START Records for the task

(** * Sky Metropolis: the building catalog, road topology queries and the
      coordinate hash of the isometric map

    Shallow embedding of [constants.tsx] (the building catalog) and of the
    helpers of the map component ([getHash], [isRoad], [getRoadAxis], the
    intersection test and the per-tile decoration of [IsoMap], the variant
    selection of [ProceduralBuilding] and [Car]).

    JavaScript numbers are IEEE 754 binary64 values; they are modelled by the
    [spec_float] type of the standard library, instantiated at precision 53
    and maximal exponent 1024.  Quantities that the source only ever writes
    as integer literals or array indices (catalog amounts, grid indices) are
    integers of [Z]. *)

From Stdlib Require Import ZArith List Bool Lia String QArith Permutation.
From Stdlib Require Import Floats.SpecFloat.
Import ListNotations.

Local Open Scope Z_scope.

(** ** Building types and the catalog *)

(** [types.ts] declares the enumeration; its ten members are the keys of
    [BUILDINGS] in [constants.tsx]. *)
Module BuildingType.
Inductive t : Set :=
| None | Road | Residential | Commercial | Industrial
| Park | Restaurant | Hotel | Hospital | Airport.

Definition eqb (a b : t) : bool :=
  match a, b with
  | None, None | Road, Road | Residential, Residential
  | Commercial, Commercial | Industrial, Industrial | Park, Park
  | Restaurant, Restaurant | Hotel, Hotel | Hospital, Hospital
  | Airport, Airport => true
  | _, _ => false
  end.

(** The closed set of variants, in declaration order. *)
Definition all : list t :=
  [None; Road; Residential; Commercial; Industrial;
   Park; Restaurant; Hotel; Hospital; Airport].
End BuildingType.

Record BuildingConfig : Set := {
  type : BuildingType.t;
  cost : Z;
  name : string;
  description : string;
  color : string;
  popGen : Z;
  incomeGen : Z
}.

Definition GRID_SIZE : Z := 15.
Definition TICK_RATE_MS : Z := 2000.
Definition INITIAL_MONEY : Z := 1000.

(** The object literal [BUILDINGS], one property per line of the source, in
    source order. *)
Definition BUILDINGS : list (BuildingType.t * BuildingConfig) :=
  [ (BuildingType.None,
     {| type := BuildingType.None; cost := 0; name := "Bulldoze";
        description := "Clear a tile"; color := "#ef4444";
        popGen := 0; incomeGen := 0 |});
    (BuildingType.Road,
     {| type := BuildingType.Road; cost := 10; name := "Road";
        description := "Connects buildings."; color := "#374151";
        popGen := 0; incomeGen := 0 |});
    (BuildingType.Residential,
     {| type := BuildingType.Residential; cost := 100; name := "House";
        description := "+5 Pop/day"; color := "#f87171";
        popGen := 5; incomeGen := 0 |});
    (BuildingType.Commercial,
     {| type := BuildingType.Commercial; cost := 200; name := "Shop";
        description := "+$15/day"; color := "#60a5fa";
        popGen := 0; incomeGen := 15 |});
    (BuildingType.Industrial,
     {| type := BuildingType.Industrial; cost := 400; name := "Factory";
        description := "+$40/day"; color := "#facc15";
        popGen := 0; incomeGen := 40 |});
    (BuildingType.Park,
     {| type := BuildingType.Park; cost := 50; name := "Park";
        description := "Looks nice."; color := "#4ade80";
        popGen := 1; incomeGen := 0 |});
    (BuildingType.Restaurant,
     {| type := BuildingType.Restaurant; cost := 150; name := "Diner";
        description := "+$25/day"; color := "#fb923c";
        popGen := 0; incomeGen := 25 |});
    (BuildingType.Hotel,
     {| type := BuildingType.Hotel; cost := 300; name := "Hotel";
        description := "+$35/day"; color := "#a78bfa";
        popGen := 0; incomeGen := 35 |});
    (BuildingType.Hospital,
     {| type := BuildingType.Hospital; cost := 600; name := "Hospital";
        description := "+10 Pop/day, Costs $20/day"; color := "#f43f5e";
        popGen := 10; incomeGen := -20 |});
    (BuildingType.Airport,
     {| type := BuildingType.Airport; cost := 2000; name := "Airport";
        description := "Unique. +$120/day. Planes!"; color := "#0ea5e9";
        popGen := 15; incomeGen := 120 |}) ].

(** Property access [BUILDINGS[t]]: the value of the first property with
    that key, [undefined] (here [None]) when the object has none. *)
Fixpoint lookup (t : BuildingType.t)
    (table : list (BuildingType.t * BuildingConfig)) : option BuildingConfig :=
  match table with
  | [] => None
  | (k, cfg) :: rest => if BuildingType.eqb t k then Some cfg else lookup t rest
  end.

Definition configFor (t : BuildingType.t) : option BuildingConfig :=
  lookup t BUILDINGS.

END Records for the task

What this task involves:
Only one stretch of the records above is wanted: the lines between the one holding "Hospital | Airport." and the one holding "type := BuildingType.Commercial;", inclusive, reproduced exactly.

Your response:
| Park | Restaurant | Hotel | Hospital | Airport.

Definition eqb (a b : t) : bool :=
  match a, b with
  | None, None | Road, Road | Residential, Residential
  | Commercial, Commercial | Industrial, Industrial | Park, Park
  | Restaurant, Restaurant | Hotel, Hotel | Hospital, Hospital
  | Airport, Airport => true
  | _, _ => false
  end.

(** The closed set of variants, in declaration order. *)
Definition all : list t :=
  [None; Road; Residential; Commercial; Industrial;
   Park; Restaurant; Hotel; Hospital; Airport].
End BuildingType.

Record BuildingConfig : Set := {
  type : BuildingType.t;
  cost : Z;
  name : string;
  description : string;
  color : string;
  popGen : Z;
  incomeGen : Z
}.

Definition GRID_SIZE : Z := 15.
Definition TICK_RATE_MS : Z := 2000.
Definition INITIAL_MONEY : Z := 1000.

(** The object literal [BUILDINGS], one property per line of the source, in
    source order. *)
Definition BUILDINGS : list (BuildingType.t * BuildingConfig) :=
  [ (BuildingType.None,
     {| type := BuildingType.None; cost := 0; name := "Bulldoze";
        description := "Clear a tile"; color := "#ef4444";
        popGen := 0; incomeGen := 0 |});
    (BuildingType.Road,
     {| type := BuildingType.Road; cost := 10; name := "Road";
        description := "Connects buildings."; color := "#374151";
        popGen := 0; incomeGen := 0 |});
    (BuildingType.Residential,
     {| type := BuildingType.Residential; cost := 100; name := "House";
        description := "+5 Pop/day"; color := "#f87171";
        popGen := 5; incomeGen := 0 |});
    (BuildingType.Commercial,
     {| type := BuildingType.Commercial; cost := 200; name := "Shop";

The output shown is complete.